On that score, I do wonder if this doesn't just completely invalidate some of the things we've been told about the Time War and how and why everything ended up the way it did, and not in the fun way this show is usually able to forget or alter continuity without consequence. Wasn't The End Of Time all about how the Doctor had no choice but to do what he did? The Day Of The Doctor posits that his decision to end the Time War was a mistake caused by lack of vision, but we saw how insane the Time Lords became by this point, which is what prompted this whole thing in the first place, and that problem isn't solved by shunting the planet into another dimension, which is kind of what I thought he did originally anyway. Wasn't the whole Time War time locked, which is what allowed Rassilon to come back in The End Of Time at all? When the Doctor finds them now, wherever they are, aren't they just going to want to blow up the universe again? Maybe I just didn't get it the first time, but I went back and re-watched The End Of Time right after just to make sure, and it only makes this more confusing.
I suppose I can't complain too much about being left befuddled by the end result of so many timey wimey shenanigans, and in the end, the unabashed fun of the episode more than makes up for any incidental problems. This is a Doctor Who special in the grand tradition of the Three Doctors, The Five Doctors, and The Two Doctors, and might as well have been called The Thirteen Doctors, more about watching people we love and in some cases miss playing around in the sandbox they've all helped build over the years. The Tennant fanboy in me wants to rant about just how much his presence clearly and obviously outshines his successor, but in the interest of comity and goodwill I'll recognize both the old and new cast for all bringing something to the table, even if Bad Wolf Rose felt a bit wedged in. Everybody just seems to be having such a good time that it becomes infectious, and if the last minute surprise cameo didn't make your heart grow three sizes like the freaking Grinch than I don't know what will.

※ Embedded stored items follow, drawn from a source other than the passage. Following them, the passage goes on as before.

(* ===== verification/GoEncoding.v ===== *)
(** Go's packages encoding/binary (big endian), encoding/hex and
    encoding/base64 (StdEncoding), as far as the repository uses them, with
    their round trips. *)
From S2P Require Import Prelude GoStrings.
#[local] Open Scope Z_scope.

(** ** binary.BigEndian *)

Definition PutUint16 (v : Z) : list byte := [mkbyte (v / 256); mkbyte v].
Definition PutUint32 (v : Z) : list byte :=
  [mkbyte (v / 2 ^ 24); mkbyte (v / 2 ^ 16); mkbyte (v / 2 ^ 8); mkbyte v].

Definition be_val (bs : list byte) : Z :=
  fold_left (fun acc b => acc * 256 + bval b) bs 0.
Definition Uint16 (bs : list byte) : Z := be_val (take 2 bs).
Definition Uint32 (bs : list byte) : Z := be_val (take 4 bs).

(** [b[i:j]] on a slice that is long enough. *)
Definition slice {A} (i j : nat) (l : list A) : list A := take (j - i) (drop i l).

(** ** hex *)

Definition hexval (c : ascii) : option Z :=
  let x := aval c in
  if (48 <=? x) && (x <=? 57) then Some (x - 48)
  else if (97 <=? x) && (x <=? 102) then Some (x - 87)
  else if (65 <=? x) && (x <=? 70) then Some (x - 55)
  else None.

(** [hex.InvalidByteError]: [%#U] of the byte. *)
Definition hex_invalid (c : ascii) : string :=
  "encoding/hex: invalid byte: U+00" +:+ smap upper1 (hexn 2 (aval c)).
Definition hex_errlen : string := "encoding/hex: odd length hex string".

(** [hex.DecodeString]: an invalid byte is reported before an odd length. *)
Fixpoint hex_DecodeString (s : string) : res (list byte) :=
  match s with
  | EmptyString => Ok []
  | String a EmptyString =>
      match hexval a with Some _ => Err hex_errlen | None => Err (hex_invalid a) end
  | String a (String b s) =>
      match hexval a, hexval b with
      | None, _ => Err (hex_invalid a)
      | _, None => Err (hex_invalid b)
      | Some x, Some y => r ← hex_DecodeString s; Ok (mkbyte (x * 16 + y) :: r)
      end
  end.

Fixpoint hex_EncodeToString (bs : list byte) : string :=
  match bs with
  | [] => ""
  | b :: bs => hexn 2 (bval b) +:+ hex_EncodeToString bs
  end.

(** ** base64.StdEncoding *)

Definition b64char (z : Z) : ascii :=
  if z <? 26 then achr (65 + z)
  else if z <? 52 then achr (71 + z)
  else if z <? 62 then achr (z - 4)
  else if z =? 62 then "+"%char else "/"%char.

Definition b64val (c : ascii) : option Z :=
  let x := aval c in
  if (65 <=? x) && (x <=? 90) then Some (x - 65)
  else if (97 <=? x) && (x <=? 122) then Some (x - 71)
  else if (48 <=? x) && (x <=? 57) then Some (x + 4)
  else if x =? 43 then Some 62
  else if x =? 47 then Some 63
  else None.

Definition pad : ascii := "="%char.

Fixpoint b64_EncodeToString (bs : list byte) : string :=
  match bs with
  | [] => ""
  | [a] =>
      let x := bval a in
      String (b64char (x / 4)) (String (b64char (x `mod` 4 * 16))
        (String pad (String pad "")))
  | [a; b] =>
      let x := bval a in let y := bval b in
      String (b64char (x / 4)) (String (b64char (x `mod` 4 * 16 + y / 16))
        (String (b64char (y `mod` 16 * 4)) (String pad "")))
  | a :: b :: c :: bs =>
      let x := bval a in let y := bval b in let z := bval c in
      String (b64char (x / 4)) (String (b64char (x `mod` 4 * 16 + y / 16))
        (String (b64char (y `mod` 16 * 4 + z / 64)) (String (b64char (z `mod` 64))
          (b64_EncodeToString bs))))
  end.

(** The decoder skips CR and LF anywhere. *)
Fixpoint b64_strip (s : string) : string :=
  match s with
  | EmptyString => ""
  | String c s =>
      if bool_decide (c = "010"%char) || bool_decide (c = "013"%char)
      then b64_strip s else String c (b64_strip s)
  end.

Fixpoint b64_quanta (s : string) : option (list byte) :=
  match s with
  | EmptyString => Some []
  | String c0 (String c1 (String c2 (String c3 s))) =>
      match b64val c0, b64val c1, b64val c2, b64val c3 with
      | Some p, Some q, Some r, Some t =>
          rest ← b64_quanta s;
          Some (mkbyte (p * 4 + q / 16) :: mkbyte (q `mod` 16 * 16 + r / 4)
                :: mkbyte (r `mod` 4 * 64 + t) :: rest)
      | Some p, Some q, Some r, None =>
          if bool_decide (c3 = pad) && bool_decide (s = "")
          then Some [mkbyte (p * 4 + q / 16); mkbyte (q `mod` 16 * 16 + r / 4)]
          else None
      | Some p, Some q, None, _ =>
          if bool_decide (c2 = pad) && bool_decide (c3 = pad) && bool_decide (s = "")
          then Some [mkbyte (p * 4 + q / 16)] else None
      | _, _, _, _ => None
      end
  | _ => None
  end.

Definition b64_DecodeString (s : string) : option (list byte) := b64_quanta (b64_strip s).

(** ** Lemmas *)

Lemma be_val_snoc bs b : be_val (bs ++ [b]) = be_val bs * 256 + bval b.
Proof. unfold be_val. by rewrite fold_left_app. Qed.

Lemma Uint16_Put v r : 0 ≤ v < 2 ^ 16 -> Uint16 (PutUint16 v ++ r) = v.
Proof.
  intros Hv. unfold Uint16, PutUint16, be_val. simpl. rewrite !bval_mkbyte.
  change (2 ^ 16) with 65536 in Hv.
  dlia.
Qed.

Lemma Uint32_Put v r : 0 ≤ v < 2 ^ 32 -> Uint32 (PutUint32 v ++ r) = v.
Proof.
  intros Hv. unfold Uint32, PutUint32, be_val. simpl. rewrite !bval_mkbyte.
  change (2 ^ 32) with 4294967296 in Hv. change (2 ^ 24) with 16777216.
  change (2 ^ 16) with 65536. change (2 ^ 8) with 256. dlia.
Qed.

Lemma be_val_range bs : 0 ≤ be_val bs < 256 ^ Z.of_nat (length bs).
Proof.
  induction bs as [|b bs IH] using rev_ind; [done|].
  rewrite be_val_snoc, length_app, Nat2Z.inj_add, Z.pow_add_r by lia.
  pose proof (bval_range b). simpl (256 ^ Z.of_nat (length [b])). lia.
Qed.

Lemma Uint16_range bs : 0 ≤ Uint16 bs < 2 ^ 16.
Proof.
  unfold Uint16. pose proof (be_val_range (take 2 bs)) as H.
  assert (length (take 2 bs) ≤ 2)%nat as Hlen by (rewrite length_take; lia).
  assert (256 ^ Z.of_nat (length (take 2 bs)) ≤ 256 ^ 2) by (apply Z.pow_le_mono_r; lia).
  change (2 ^ 16) with (256 ^ 2). lia.
Qed.

Lemma b64val_char z : 0 ≤ z < 64 -> b64val (b64char z) = Some z.
Proof.
  intros Hz. apply (bool_decide_eq_true_1 (b64val (b64char z) = Some z)).
  by refine (z_check (fun z => bool_decide (b64val (b64char z) = Some z)) 64 _ z Hz).
Qed.

Lemma b64char_clean z :
  0 ≤ z < 64 -> b64char z <> "010"%char /\ b64char z <> "013"%char.
Proof.
  intros Hz. apply (bool_decide_eq_true_1 (b64char z <> "010"%char /\ b64char z <> "013"%char)).
  by refine (z_check (fun z => bool_decide (b64char z <> "010"%char /\ b64char z <> "013"%char)) 64 _ z Hz).
Qed.

Lemma list_ind3 {A} (P : list A -> Prop) :
  P [] -> (forall a, P [a]) -> (forall a b, P [a; b]) ->
  (forall a b c l, P l -> P (a :: b :: c :: l)) -> forall l, P l.
Proof.
  intros H0 H1 H2 H3.
  refine (fix go l := match l with
                      | [] => H0 | [a] => H1 a | [a; b] => H2 a b
                      | a :: b :: c :: l => H3 a b c l (go l) end).
Qed.

Lemma b64_strip_cons c s :
  c <> "010"%char /\ c <> "013"%char -> b64_strip (String c s) = String c (b64_strip s).
Proof. intros [H1 H2]. simpl. by rewrite !bool_decide_false. Qed.

Ltac b64_bytes :=
  repeat match goal with b : byte |- _ =>
    lazymatch goal with
    | _ : 0 ≤ bval b < 256 |- _ => fail
    | _ => pose proof (bval_range b)
    end end.

Lemma b64_strip_encode bs : b64_strip (b64_EncodeToString bs) = b64_EncodeToString bs.
Proof.
  induction bs as [|a|a b|a b c bs IH] using list_ind3; cbn [b64_EncodeToString]; b64_bytes;
    rewrite ?b64_strip_cons by (apply b64char_clean; dlia); [done| | |by rewrite IH];
    by rewrite !b64_strip_cons by done.
Qed.

(** Decoding what was encoded gives the bytes back. *)
Lemma b64_roundtrip bs : b64_DecodeString (b64_EncodeToString bs) = Some bs.
Proof.
  unfold b64_DecodeString. rewrite b64_strip_encode.
  induction bs as [|a|a b|a b c bs IH] using list_ind3; cbn [b64_EncodeToString b64_quanta];
    b64_bytes; rewrite ?b64val_char by dlia; [done| | |].
  - rewrite !bool_decide_true by done. simpl. do 2 f_equal.
    rewrite <- (mkbyte_bval a) at 3. f_equal. dlia.
  - rewrite !bool_decide_true by done. simpl. do 2 f_equal.
    + rewrite <- (mkbyte_bval a) at 3. f_equal. dlia.
    + f_equal. rewrite <- (mkbyte_bval b) at 3. f_equal. dlia.
  - rewrite IH. simpl. do 2 f_equal; [|f_equal; [|f_equal]].
    + rewrite <- (mkbyte_bval a) at 3. f_equal. dlia.
    + rewrite <- (mkbyte_bval b) at 3. f_equal. dlia.
    + rewrite <- (mkbyte_bval c) at 3. f_equal. dlia.
Qed.

Lemma slice_length {A} i j (l : list A) :
  (i <= j)%nat -> (j <= length l)%nat -> length (slice i j l) = (j - i)%nat.
Proof. intros. unfold slice. rewrite length_take, length_drop. lia. Qed.

Lemma slice_lookup {A} i j k (l : list A) :
  (k < j - i)%nat -> slice i j l !! k = l !! (i + k)%nat.
Proof. intros. unfold slice. by rewrite lookup_take_lt, lookup_drop by done. Qed.

(** A slice of a concatenation that lies in its second part. *)
Lemma slice_app_r {A} i j n (l r : list A) :
  length l = n -> slice (n + i) (n + j) (l ++ r) = slice i j r.
Proof.
  intros <-. unfold slice. replace (length l + j - (length l + i))%nat with (j - i)%nat by lia.
  by rewrite drop_app_add'.
Qed.

Lemma slice_0_app {A} n (l r : list A) : length l = n -> slice 0 n (l ++ r) = l.
Proof. intros <-. unfold slice. rewrite Nat.sub_0_r, drop_0. apply take_app_length. Qed.

(** The other round trip: a field of two or four bytes is the encoding of its
    value. *)
Lemma mkbyte_of z b k : z = bval b + 256 * k -> mkbyte z = b.
Proof.
  intros ->. apply (inj bval). rewrite bval_mkbyte, Z.mul_comm, Z_mod_plus_full.
  apply Z.mod_small, bval_range.
Qed.

Lemma Put_Uint16 bs : length bs = 2%nat -> PutUint16 (Uint16 bs) = bs.
Proof.
  destruct bs as [|a [|b [|]]]; try done. intros _. unfold PutUint16, Uint16, be_val. cbn.
  pose proof (bval_range a). pose proof (bval_range b).
  f_equal; [|f_equal]; [apply (mkbyte_of _ _ 0) | apply (mkbyte_of _ _ (bval a))]; dlia.
Qed.

Lemma Put_Uint32 bs : length bs = 4%nat -> PutUint32 (Uint32 bs) = bs.
Proof.
  destruct bs as [|a [|b [|c [|d [|]]]]]; try done. intros _. unfold PutUint32, Uint32, be_val. cbn.
  pose proof (bval_range a). pose proof (bval_range b). pose proof (bval_range c).
  pose proof (bval_range d).
  repeat f_equal; [apply (mkbyte_of _ _ 0) | apply (mkbyte_of _ _ (bval a))
    | apply (mkbyte_of _ _ (bval a * 256 + bval b))
    | apply (mkbyte_of _ _ (bval a * 65536 + bval b * 256 + bval c))]; dlia.
Qed.

Lemma length_PutUint16 v : length (PutUint16 v) = 2%nat.
Proof. done. Qed.
Lemma length_PutUint32 v : length (PutUint32 v) = 4%nat.
Proof. done. Qed.

Lemma Uint32_range bs : 0 ≤ Uint32 bs < 2 ^ 32.
Proof.
  unfold Uint32. pose proof (be_val_range (take 4 bs)) as H.
  assert (256 ^ Z.of_nat (length (take 4 bs)) <= 256 ^ 4).
  { apply Z.pow_le_mono_r; [lia|]. rewrite length_take. lia. }
  lia.
Qed.

Lemma slice_skip {A} i j n (l r : list A) :
  length l = n -> (n <= i)%nat -> slice i j (l ++ r) = slice (i - n) (j - n) r.
Proof.
  intros Hl Hi. unfold slice. rewrite drop_app_ge by lia. rewrite Hl.
  f_equal. lia.
Qed.

(** Cutting a list at a position. *)
Lemma slice_drop {A} i j (l : list A) : (i <= j)%nat -> slice i j l ++ drop j l = drop i l.
Proof.
  intros H. unfold slice. replace j with (i + (j - i))%nat at 2 by lia.
  rewrite <- drop_drop. apply take_drop.
Qed.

What a luxury it is to live in the age of Nerd, where I even have the ability to struggle with the retconning of a Time Lord senate vote that led to the implication that a woman who might be The Doctor's mother might have also been the first Weeping Angel, thus possibly robbing me of yet another interesting story. The end of The Day Of The Doctor leaves the series with what may be a new sort of mission, assuming the writers are as interested in picking it up as they seem to be, and I can't help but question the efficacy of doing something like this so soon before the current Doctor is scheduled to exit the role. I also can't help but question the gall to even call this a 50th Anniversary as if to ignore the decades between cancellation and renewal, though in retrospect dodging the bullet of the Cartmel Master Plan was probably worth waiting a few years for new Who, and almost ten years later, I can't argue with the results. The Day Of The Doctor was everything I expected it to be and more, just as frustrating and just as wonderful, and I for one can't wait for the next 50 years.